(Dataset entries)
= = = =

Definition webhookServerOptions (flags : Flags) : webhookOptions :=
  mkWebhookOptions (tlsOpts flags) (certFiles (webhookCertPath flags) (webhookCertName flags) (webhookCertKey flags)).

(** [FilterProvider] is authentication and authorization, or nothing. *)
Record metricsOptions := mkMetricsOptions {
  mo_BindAddress : string;
  mo_SecureServing : bool;
  mo_TLSOpts : list (tlsConfig -> tlsConfig);
  mo_AuthFilter : bool;
  mo_Cert : option (string * string * string)
}.

Definition metricsServerOptions (flags : Flags) : metricsOptions :=
  mkMetricsOptions (metricsAddr flags) (secureMetrics flags) (tlsOpts flags) (secureMetrics flags)
    (certFiles (metricsCertPath flags) (metricsCertName flags) (metricsCertKey flags)).

Record managerOptions := mkManagerOptions {
  mg_Metrics : metricsOptions;
  mg_WebhookServer : webhookOptions;
  mg_HealthProbeBindAddress : string;
  mg_LeaderElection : bool;
  mg_LeaderElectionID : string
}.

Definition ctrlOptions (flags : Flags) : managerOptions :=
  mkManagerOptions (metricsServerOptions flags) (webhookServerOptions flags) (probeAddr flags) (enableLeaderElection flags)
    "ed3f4371.aerospike.com".

(** The steps of [run] that can fail, in order, and the message each error gets. *)
Inductive startStep := NewManager | SetupController | ClusterWebhook | TemplateWebhook | AddHealthz | AddReadyz | StartManager.

Definition startSteps : list startStep :=
  [NewManager; SetupController; ClusterWebhook; TemplateWebhook; AddHealthz; AddReadyz; StartManager].

Definition stepMessage (s : startStep) : string :=
  match s with
  | NewManager => "unable to start manager"
  | SetupController => "unable to create controller AerospikeCluster"
  | ClusterWebhook => "unable to create webhook AerospikeCluster"
  | TemplateWebhook => "unable to create webhook AerospikeClusterTemplate"
  | AddHealthz => "unable to set up health check"
  | AddReadyz => "unable to set up ready check"
  | StartManager => "problem running manager"
  end.

(** controller-runtime: the outcome of a step under these options.  A step may end the
    process inside the library: [ctrl.GetConfigOrDie], an argument of [NewManager], exits
    when there is no configuration, and the handler of [ctrl.SetupSignalHandler] exits on a
    second signal. *)
Inductive outcome := Succeeds | Fails (e : goerr) | Exits.

Class Manager := manager_step : managerOptions -> startStep -> outcome.

(** How [run] ends: it returns, or the process exits within a call. *)
Inductive ending := Returned (err : option goerr) | Exited.

Section Run.
Context `{!SDK} `{!Manager}.

(** The steps taken, and what the last one led to. *)
Fixpoint runSteps (opts : managerOptions) (steps : list startStep) : list startStep * ending :=
  match steps with
  | [] => ([], Returned None)
  | s :: steps =>
      match manager_step opts s with
      | Fails e => ([s], Returned (Some (wrapErr (stepMessage s) e)))
      | Exits => ([s], Exited)
      | Succeeds => let '(taken, res) := runSteps opts steps in (s :: taken, res)
      end
  end.

(** [run]: the deferred shutdown of telemetry happens when it returns; an exit of the
    process skips it. *)
Definition runOperator (flags : Flags) (env : Environ) (o : Otel) : list startStep * ending * Otel :=
  let '(tel, _, o) := Setup env o in
  let '(taken, res) := runSteps (ctrlOptions flags) startSteps in
  match res with
  | Exited => (taken, Exited, o)
  | Returned err => let '(_, o) := Shutdown (Some tel) o in (taken, Returned err, o)
  end.

(** [main]: the exit code; the library exits with the same one. *)
Definition exitCode (res : ending) : Z := match res with Returned None => 0 | Returned (Some _) | Exited => 1 end.

(** How a sequence of steps ends is decided by the first one that does not succeed. *)
Definition decided (opts : managerOptions) (taken : list startStep) (res : ending) : Prop :=
  match res with
  | Returned None => Forall (fun s => manager_step opts s = Succeeds) taken
  | Returned (Some e) => exists before s e', taken = before ++ [s] /\ Forall (fun s => manager_step opts s = Succeeds) before /\
      manager_step opts s = Fails e' /\ e = wrapErr (stepMessage s) e'
  | Exited => exists before s, taken = before ++ [s] /\ Forall (fun s => manager_step opts s = Succeeds) before /\
      manager_step opts s = Exits
  end.

Lemma decided_cons opts s taken res : manager_step opts s = Succeeds -> decided opts taken res -> decided opts (s :: taken) res.
Proof.
  intros Hs. destruct res as [[e|]|]; simpl.
  - intros (before & s' & e' & -> & Hall & ?). exists (s :: before), s', e'. split; [done|]. split; [by constructor|done].
  - by constructor.
  - intros (before & s' & -> & Hall & ?). exists (s :: before), s'. split; [done|]. split; [by constructor|done].
Qed.

Lemma runSteps_decided opts steps :
  let '(taken, res) := runSteps opts steps in
  taken `prefix_of` steps /\ decided opts taken res /\ (res = Returned None -> taken = steps).
Proof.
  induction steps as [|s steps IH]; simpl; [by repeat split|]. destruct (manager_step opts s) as [|e|] eqn:Hs.
  - destruct (runSteps opts steps) as [taken res]. destruct IH as (Hp & Hd & Hall).
    split_and!; [by apply prefix_cons|by apply decided_cons|]. intros Hr. by rewrite Hall.
  - split_and!; [apply prefix_cons, prefix_nil| |done]. by exists [], s, e.
  - split_and!; [apply prefix_cons, prefix_nil| |done]. by exists [], s.
Qed.

(** The limit on attribute values of a provider: there is one, except on metrics. *)
Definition capped (pl : pipeline) : Prop :=
  match pl_signal pl with
  | metrics => pl_limit pl = None
  | traces | logs => exists l, pl_limit pl = Some l /\ 0 <= l
  end.

Lemma pipelineOf_capped env s : capped (pipelineOf env s).
Proof.
  destruct s; unfold capped; simpl; [|done|eexists; split; [done|apply firstLimit_nonneg]].
  eexists. split; [done|]. destruct (Z.ltb_spec (span_limit env) 0); [done|lia].
Qed.

Lemma built_signals env built :
  built `prefix_of` (pipelineOf env <$> filter (fun s => wanted env s = true) [traces; metrics; logs]) ->
  NoDup (pl_signal <$> built) /\ Forall capped built.
Proof.
  intros [k Hk]. split.
  - apply (f_equal (fmap pl_signal)) in Hk. rewrite fmap_app in Hk.
    assert (NoDup (pl_signal <$> (pipelineOf env <$> filter (fun s => wanted env s = true) [traces; metrics; logs]))) as Hnd.
    { rewrite <- list_fmap_compose. change (pl_signal ∘ pipelineOf env) with (fun s : signal => s). rewrite list_fmap_id.
      apply NoDup_filter. by apply (bool_decide_unpack _). }
    rewrite Hk in Hnd. by apply NoDup_app in Hnd as [? _].
  - apply Forall_forall. intros pl Hin.
    assert (pl ∈ pipelineOf env <$> filter (fun s => wanted env s = true) [traces; metrics; logs]) as (s & -> & _)%list_elem_of_fmap
      by (rewrite Hk; apply elem_of_app; by left).
    apply pipelineOf_capped.
Qed.

(** C37: unless the process exits inside a call of the library, which skips deferred
    calls, every telemetry provider the operator created has been stopped exactly once,
    in the reverse order of creation; in all cases there is at most one provider per
    signal and those of traces and logs have a limit on attribute values; how the
    process ends is decided by the first step of the manager that does not succeed *)
Theorem operator_stops_telemetry flags env o :
  let '(taken, res, o') := runOperator flags env o in
  (exists built, ot_built o' = reverse built ++ ot_built o /\ NoDup (pl_signal <$> built) /\ Forall capped built /\
     match res with
     | Returned _ => ot_stopped o' = built ++ ot_stopped o
     | Exited => exists s, last taken = Some s /\ manager_step (ctrlOptions flags) s = Exits
     end) /\
  taken `prefix_of` startSteps /\ decided (ctrlOptions flags) taken res /\ (res = Returned None -> taken = startSteps).
Proof.
  unfold runOperator. pose proof (Setup_ok env o) as Hs. destruct (Setup env o) as [[tel terr] o1].
  pose proof (runSteps_decided (ctrlOptions flags) startSteps) as Hr. destruct (runSteps _ _) as [taken res] eqn:Hrun.
  destruct Hs as (built & Hb & Hp & Hs).
  assert (NoDup (pl_signal <$> built) /\ Forall capped built) as [Hnd Hcap] by (by eapply built_signals).
  destruct res as [err|].
  - destruct (Shutdown_run tel o1) as (errs & ->). split; [|exact Hr]. exists built. split_and!; [exact Hb|done|done|].
    destruct terr; [destruct Hs as (-> & _ & _ & Hst)|destruct Hs as (Hf & Hst & _)]; simpl; rewrite Hst; [done|by rewrite Hf].
  - split; [|exact Hr]. exists built. split_and!; [exact Hb|done|done|].
    destruct Hr as (_ & (before & s & -> & _ & Hs') & _). exists s. by rewrite last_snoc.
Qed.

= = = =

# TASK ITEM
The answer should consist of the lines from the first line of the entries through the line with "Definition metricsServerOptions (flags", copied exactly.

# OUTPUT OF THE EXERCISE
Definition webhookServerOptions (flags : Flags) : webhookOptions :=
  mkWebhookOptions (tlsOpts flags) (certFiles (webhookCertPath flags) (webhookCertName flags) (webhookCertKey flags)).

(** [FilterProvider] is authentication and authorization, or nothing. *)
Record metricsOptions := mkMetricsOptions {
  mo_BindAddress : string;
  mo_SecureServing : bool;
  mo_TLSOpts : list (tlsConfig -> tlsConfig);
  mo_AuthFilter : bool;
  mo_Cert : option (string * string * string)
}.

Definition metricsServerOptions (flags : Flags) : metricsOptions :=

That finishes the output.